======== EXERCISE INPUT ========
(** C18: loading the filter.  For features among the known ones, the policy
    deny or allow, and the lock not held, unless the search for a pinned program
    finds that the filter is loaded already, [do_load] returns, for any answers of the
    system: it creates a program at most 65 times, although it retries as long
    as it can raise the limit on locked memory.  It has then closed every
    program it opened exactly once and released the lock; and when it
    reports success it has attached the smallest of the programs with the
    features and the policy that were asked for.  A program that is created is
    relied on to be a new one, and an error not to be 0. *)
Theorem do_load_spec opt e s : load_env_ok e s -> 0 <= rlim s < 2 ^ 64 -> lock_held s = false ->
  0 <= lo_features opt <= FEAT_ALL -> lo_policy opt = FEAT_DENY \/ lo_policy opt = FEAT_ALLOW -> fst (le_pinned e) <> 0 \/ refused_early opt e ->
  exists err s', do_load prog_features opt e s = Some (err, s') /\ (tries s' <= tries s + 65)%nat /\ open_progs s' = open_progs s /\ lock_held s' = false /\
    (err = 0 -> exists file l, attached s' = file :: l /\ best_for (lo_features opt) (lo_policy opt) file = true).
Proof.
  intros He Hr Hl Hf Hp Hnew. destruct (refused_dec opt e Hp) as [Href | (Hm & Hk & used & Eu & E1 & E2)].
  { destruct (refused_load opt e s Href Hl) as (err & Herr & ->). exists err, s. split_and!; [done | lia | done..]. }
  assert (fst (le_pinned e) <> 0) as Hpin.
  { destruct Hnew as [| [| [| [Hu | [[E H] | [E H]]]]]]; try done; [lia | by rewrite Eu in Hu | |]; rewrite Eu in H; cbn in H; [rewrite E, H in E1 | rewrite E, H in E2]; done. }
  unfold do_load. rewrite (proj2 (Z.eqb_neq _ _) Hm), (proj2 (Z.ltb_ge _ _) Hk), Eu. cbn [c_true Z.eqb negb]. rewrite E1, E2.
  destruct (le_pinned e) as [err p]. cbn [fst] in Hpin. replace (c_true err) with true by (symmetry; unfold c_true; apply negb_true_iff, Z.eqb_neq; lia). cbn [negb].
  by apply load_chosen.
Qed.

(** A filter that is loaded already: the program is closed twice. *)
Lemma load_again_closes_twice opt e s p used : load_env_ok e s -> lo_mode opt <> XDP_MODE_HW -> 0 <= le_lock e -> le_used e = (0, used) -> le_pinned e = (0, p) ->
  (lo_policy opt =? FEAT_DENY) && c_true (Z.land used FEAT_ALLOW) = false -> (lo_policy opt =? FEAT_ALLOW) && c_true (Z.land used FEAT_DENY) = false ->
  do_load prog_features opt e s = None.
Proof.
  intros He Hm Hk Eu Ep E1 E2. unfold do_load. rewrite (proj2 (Z.eqb_neq _ _) Hm), (proj2 (Z.ltb_ge _ _) Hk), Eu. cbn [c_true Z.eqb negb]. rewrite E1, E2, Ep. cbn [c_true Z.eqb negb].
  destruct (leo_pinned _ _ He p Ep) as [Hp0 Hp]. cbn [set_lock open_progs]. rewrite (close_opened p _ (open_progs s) Hp0 Hp) by done. cbn [mbind option_bind].
  unfold load_out, xdp_program__close. cbn [set_progs open_progs]. by rewrite (proj2 (Z.eqb_neq _ _) Hp0), bool_decide_false.
Qed.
========
All lines above from the one with "assert (fst (le_pinned e) <> 0) as Hpin." to the one with "destruct Hnew as", inclusive, should be copied exactly, and no other lines.

  assert (fst (le_pinned e) <> 0) as Hpin.
  { destruct Hnew as [| [| [| [Hu | [[E H] | [E H]]]]]]; try done; [lia | by rewrite Eu in Hu | |]; rewrite Eu in H; cbn in H; [rewrite E, H in E1 | rewrite E, H in E2]; done. }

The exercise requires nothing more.